Writing for The New York Post, reviewer Johnny Oleksinski raved about the film’s “mesmerizing” visual style and world-building, calling Strange World “a sweet, science-fiction family film..that’s good fun.” But, he writes, “The tale itself is not quite so breathtaking as its aesthetic. The relationships could be more fraught and not so easily repaired. The setup is also too basic.

Variety’s Peter Debruge, however, called the film’s characters “some of the most realistic and well-rounded that Walt Disney Animation Studios has ever presented.”

“It’s the characters as much as the environment that make this vibrant, ‘Journey to the Center of the Earth’-style adventure movie colorful and diverse in all the best ways,” he writes.

The Guardian’s Cath Clarke was one of the few critics who found the film less than delightful. In her two-star review, she praised both the Strange World’s look and characters, but criticized its plot, which she found “so tangled it would take the entire Royal Geographical Society a decade to map out.”

“The clunky script feels like it’s been re-drafted and re-drafted to the point of incomprehension – blowing any chance of conveying a message,” Clarke writes. “However well-meaning, it makes for a surprisingly dull watch.”

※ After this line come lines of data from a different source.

(** * NiftyMIC: first estimate of the HR volume and volume reconstruction

    A shallow embedding of [src/FirstEstimateOfHRVolume.py] and
    [src/VolumeReconstruction.py].

    Conventions of the embedding.
    - Python ints are modelled by [Z]. The spacing of an image, on which
      the isotropic grid builder computes and rounds, is made of IEEE 754
      binary64 numbers with the correctly rounded operations of [SpecFloat],
      and the integer the builder stores is an int64. The intensities, the
      origin, the direction and the transforms, which the orchestrators
      add, divide or pass on without rounding one to an integer, are
      idealised as canonical rationals [Qc] (exact arithmetic, Leibniz
      equality).
    - Python objects that are shared and mutated (Stack, Slice) live in a
      store and are referred to by location; the two orchestrator objects
      are the receivers [self] and are threaded through every method.
    - Exceptions are values: a method is a function from the state to a
      result and the state reached, so that whatever a method wrote before
      it raised stays written, as in Python.
    - SimpleITK and the numerical collaborators (resampling, registration,
      in-plane registration, SDA and Tikhonov solvers) are opaque: their
      numerical kernels are the fields of an environment record.
    - Console output ([print]) and timing ([time.clock]) are not modelled. *)

From Stdlib Require Import ZArith QArith Qcanon Qround Lia Lqa SpecFloat.
From stdpp Require Import base option list strings numbers.
(** * Seat reservations of a cinema room (sistemacine5.py)

    A shallow embedding of [sistemacine5.py] and the properties of its
    seat ([Asiento]) and room ([SalaCine]) classes.

    Python values are modelled as the program meets them: booleans, integers
    of arbitrary size and binary64 floats (Rocq's primitive floats), with the
    numeric tower written out (a [bool] is an [int]; an [int] meeting a
    [float] is converted, which can raise [OverflowError]).  Exceptions are a
    result type carrying the exception class; the message of an exception is
    not modelled.  Methods that mutate [self] are functions from the state of
    the object to its new state and the outcome of the call, so what an
    exception leaves behind is part of the model.

    Text is ASCII.  A file is the text it holds, as Python's text layer
    hands it over (every end of line is a line feed); opening a file does
    not fail.  The limit CPython puts on the number of digits of an integer
    converted from or to text (4300, since Python 3.11) is modelled: it
    makes [str], the f-strings of the messages and [int] raise
    [ValueError].  [mostrar_asientos] and
    [__str__], which only print, and the driver [main] are left out. *)

From Stdlib Require Import ZArith Lia Bool Ascii String Floats.
From Stdlib Require Import DecimalString DecimalPos DecimalN.
From stdpp Require Import base list.

Set Warnings "-inexact-float".
Local Open Scope Z_scope.

(** ** Exceptions and the two monads of the model *)

Inductive exn :=
  | ValueError
  | OverflowError
  | AsientoReservadoError
  | AsientoNoReservadoError
  | AsientoNoEncontradoError
  | AsientoDuplicadoError.

Inductive result (A : Type) :=
  | Ok (a : A)
  | Raise (e : exn).
Arguments Ok {A} a.
Arguments Raise {A} e.

Definition rbind {A B} (r : result A) (k : A -> result B) : result B :=
  match r with
  | Ok a => k a
  | Raise e => Raise e
  end.

(** A method of an object whose state has type [S]: the state after the
    call comes with the value returned or the exception raised. *)
Definition M (S A : Type) : Type := S -> S * result A.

Meanwhile, The Wrap’s Carlos Aguilar found the film’s message a bit heavy-handed. Strange World, he writes, “lacks restraint in how it communicates its themes, which are obvious from the opening sequence… for all the wonderfully weird entities and world-building — with the adorable Splat being the standout — the filmmakers are unable to cohesively merge the fanciful tone with the overbearing precepts they seek to impart.”